Sequence-tagging using deep learning

Overview

Classification using Deep Learning

Requirements

  • PyTorch version >= 1.9.1+cu111
  • Python version >= 3.8.10
  • PyTorch-Lightning version >= 1.4.9
  • Huggingface Transformers version >= 4.11.3
  • Tensorboard version >= 2.6.0
  • Pandas >= 1.3.4
  • Scikit-learn: numpy>=1.14.6, scipy>=1.1.0, threadpoolctl>=2.0.0, joblib>=0.11

Installation

pip3 install transformers
pip3 install pytorch-lightning
pip3 install tensorboard
pip3 install pandas
pip3 install scikit-learn
git clone https://github.com/vineetk1/clss.git
cd clss

Note that the default directory is clss. Unless otherwise stated, all commands from the Command-Line-Interface must be delivered from the default directory.

Download the dataset

  1. Create a data directory.
mkdir data
  1. Download a dataset in the data directory.

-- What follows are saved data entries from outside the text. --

(* ===== verification/Concurrent.v ===== *)
(** * The concurrent system

    Any number of goroutines of any number of processes run the Go code
    against one server.  A step runs one command, script or transaction of
    one goroutine; so goroutines interleave at every round trip, and inside a
    pipeline at every command.  A round trip may fail for its caller and
    still reach the server at any later time.  Goroutines start and crash at
    any time, clocks read anything, and time passes.

    The main theorems: every run of this system is a run of the abstract
    system of [Lifecycle] (a forward simulation), hence no task is lost, and
    the body stored under a task's key leads back to that key. *)

From S2P Require Import Prelude GoLib Wrr Base Redis RedisFacts Client.
From S2P Require Import RdbCore RdbLocks RdbFlow RdbAdmin Instances Lifecycle Processes Programs.
From S2P Require Import Retry Schedule Handler Server Options Builder Scheduler Inspector.
From S2P Require Import Cli Console FrontEnds.
From Stdlib Require Import Ascii.

Module Concurrent.
Import GoStr Keys Task Redis Client RdbCore RdbLocks RdbFlow RdbAdmin Lifecycle Processes Programs.
Import Handler.

Section concurrent.
Context `{R : Redis} `{J : Json} `{MJ : MetaJson} (K : Keys).
Context (sha256hex : bytes → string).

(** ** Goroutines *)

(** A fetcher hands what it fetched to workers; the result of any other
    goroutine is of no interest. *)
Inductive thread :=
  | Fetching (p : M (Server.fetchState * list Dequeued))
  | Working {A} (p : M A).

(** The answer of a pipeline's first command joins the others. *)
Definition rcons {X} (x : X) (r : result (list X)) : result (list X) :=
  match r with Ok l => Ok (x :: l) | Err e => Err e end.

(** One step of a program: its next command runs, or its round trip fails
    and what it sent is left on the way. *)
Inductive mstep {A} : M A → store → M A → store → list thread → Prop :=
  | m_trip X (p : script (result X)) k s :
      mstep (Do (Trip p) k) s (k (p s).2) (p s).1 []
  | m_trip_lost X (p : script (result X)) k s :
      mstep (Do (Trip p) k) s (k (Err ErrNet)) s [Working (Do (Trip p) Return)]
  | m_pipe_done X k s : mstep (Do (Pipe (X := X) []) k) s (k (Ok [])) s []
  | m_pipe_next X (p : script X) ps k s :
      mstep (Do (Pipe (p :: ps)) k) s (Do (Pipe ps) (λ r, k (rcons (p s).2 r))) (p s).1 []
  | m_pipe_lost X (ps : list (script X)) k s :
      mstep (Do (Pipe ps) k) s (k (Err ErrNet)) s [Working (Do (Pipe ps) Return)]
  | m_clock k s t : mstep (Do Clock k) s (k t) s []
  | m_knows q k s b : mstep (Do (Knows q) k) s (k b) s []
  | m_learn q k s : mstep (Do (Learn q) k) s (k ()) s []
  | m_sleep ms k s : mstep (Do (Sleep ms) k) s (k ()) s [].

Inductive tstep : thread → store → thread → store → list thread → Prop :=
  | t_fetch p s p' s' late : mstep p s p' s' late → tstep (Fetching p) s (Fetching p') s' late
  | t_work A (p p' : M A) s s' late :
      mstep p s p' s' late → tstep (Working p) s (Working p') s' late.

(** A server's configuration: its queues keep the hash tag. *)
Definition ok_config (cfg : Server.ServerConfig) : Prop :=
  ∀ q, q ∈ Server.queueNames cfg → brace_free q.

(** What the processes start: the calls of clients, the loops of servers
    (one tick or round each), the scheduler's loop, the administrator, the
    console's requests and the command line. *)
Inductive goroutine : thread → Prop :=
  | go_dispatch msg o :
      dispatchable K sha256hex msg →
      goroutine (Working (Options.dispatchMessage K sha256hex msg o))
  | go_enqueue uuid args opts :
      (∀ t payload,
         let o := Options.resolve t opts in
         dispatchable K sha256hex (newMessage
           (if bool_decide (Options.o_taskID o = "") then uuid else Options.o_taskID o)
           (Options.Kind args) payload (Options.o_queue o) (Options.o_maxRetry o)
           (Options.o_noArchive o) (Options.retentionSeconds o))) →
      goroutine (Working (Options.EnqueueTask K sha256hex uuid args opts))
  | go_chain uuid ch :
      (∀ t p, Builder.buildChain t uuid ch = Ok p → dispatchable K sha256hex p.1) →
      goroutine (Working (Builder.ChainEnqueue K sha256hex uuid ch))
  | go_group uuid g :
      (∀ t cb ps, Builder.buildGroup t uuid g = Ok (cb, ps) →
         brace_free (cl_Queue cb) ∧ ∀ p, p ∈ ps → dispatchable K sha256hex p.1) →
      goroutine (Working (Builder.GroupEnqueue K sha256hex uuid g))
  | go_serve cfg : ok_config cfg → goroutine (Working (Server.Start K cfg))
  | go_fetch cfg consumer busy st :
      ok_config cfg → Forall brace_free (Wrr.names (Server.fs_picker st)) →
      goroutine (Fetching (Server.fetchRound K cfg consumer busy st))
  | go_beat consumer f ttl :
      (∀ id e, f !! id = Some e →
         brace_free (Server.if_queue e) ∧ ok_lock K (Server.if_uniqueKey e)) →
      goroutine (Working (Server.beat K consumer f ttl))
  | go_forward cfg : ok_config cfg → goroutine (Working (Server.forwarderTick K cfg))
  | go_recover cfg consumer :
      ok_config cfg → goroutine (Working (Server.recovererTick K cfg consumer))
  | go_janitor cfg : ok_config cfg → goroutine (Working (Server.janitorTick K cfg))
  | go_schedule s evs :
      ok_scheduler s → goroutine (Working (Scheduler.run_events K s evs))
  | go_schedStart s : goroutine (Working (Scheduler.Start K s))
  | go_schedStop s : goroutine (Working (Scheduler.Shutdown K s))
  | go_pause q : goroutine (Working (PauseQueue K q))
  | go_resume q : goroutine (Working (ResumeQueue K q))
  | go_runTask q T : brace_free q → goroutine (Working (RunTask K q T))
  | go_deleteTask q T : brace_free q → goroutine (Working (DeleteTask K q T))
  | go_queues : goroutine (Working (Inspector.InspectQueues K))
  | go_list quote q st n : goroutine (Working (Inspector.ListTasks K quote q st n))
  | go_inspect quote q T : goroutine (Working (Inspector.InspectTask K quote q T))
  | go_status : goroutine (Working (Inspector.SchedulerStatus K))
  | go_console quote lib jsonIndent st r :
      Forall brace_free (Console.rq_path r) →
      goroutine (Working (Console.serve K quote lib jsonIndent st r))
  | go_cli quote lib args :
      Forall brace_free args → goroutine (Working (Cli.run quote lib K args)).

(** ** The system *)

Record conf := MkConf {
  c_store : store;
  c_pool : list thread;
}.

(** The worker of one task. *)
Definition worker (quote : string → string) (cfg : Server.ServerConfig) (mux : Mux) (d : Dequeued)
    : thread :=
  Working (Server.process K quote cfg mux (m_Queue (dq_Msg d)) (dq_StreamID d) (dq_Msg d)).

Inductive conc_step : conf → conf → Prop :=
  | conc_run th th' s s' late l1 l2 :
      tstep th s th' s' late →
      conc_step (MkConf s (l1 ++ th :: l2)) (MkConf s' (l1 ++ th' :: late ++ l2))
  | conc_go th s l : goroutine th → conc_step (MkConf s l) (MkConf s (th :: l))
  | conc_handover quote cfg mux st run rest s l1 l2 :
      registered mux →
      conc_step (MkConf s (l1 ++ Fetching (Return (Ok (st, run ++ rest))) :: l2))
        (MkConf s (l1 ++ map (worker quote cfg mux) run
                   ++ Working (Server.requeueRest K rest) :: l2))
  | conc_crash th s l1 l2 : conc_step (MkConf s (l1 ++ th :: l2)) (MkConf s (l1 ++ l2))
  | conc_time dt s l : (0 ≤ dt)%Z → conc_step (MkConf s l) (MkConf (elapse_store dt s) l).

(** ** The simulation *)

Abbreviation knowledge := (gset claim_t).
Abbreviation step' := (step K (addressed K)).
Abbreviation Inv' := (Inv K (addressed K)).

Definition thread_safe (C O : knowledge) (th : thread) : Prop :=
  match th with
  | Fetching p => safe K p (round_in_hand K) C O
  | Working p => fine K p C O
  end.

Lemma thread_safe_more (C O C' O' : knowledge) (th : thread) :
  C ⊆ C' → O ⊆ O' → thread_safe C O th → thread_safe C' O' th.
Proof. intros HC HO. destruct th; simpl; intros H; by eapply safe_more. Qed.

Saving all informtion and results of an experiment

All information about the experiment is stored in a unique directory whose path starts with tensorboard_logs and ends with a unique version-number. Its contents consist of hparams.yaml, hyperperameters_used.yaml, test-results.txt, events.* files, and a checkpoints directory that has one or more checkpoint-files.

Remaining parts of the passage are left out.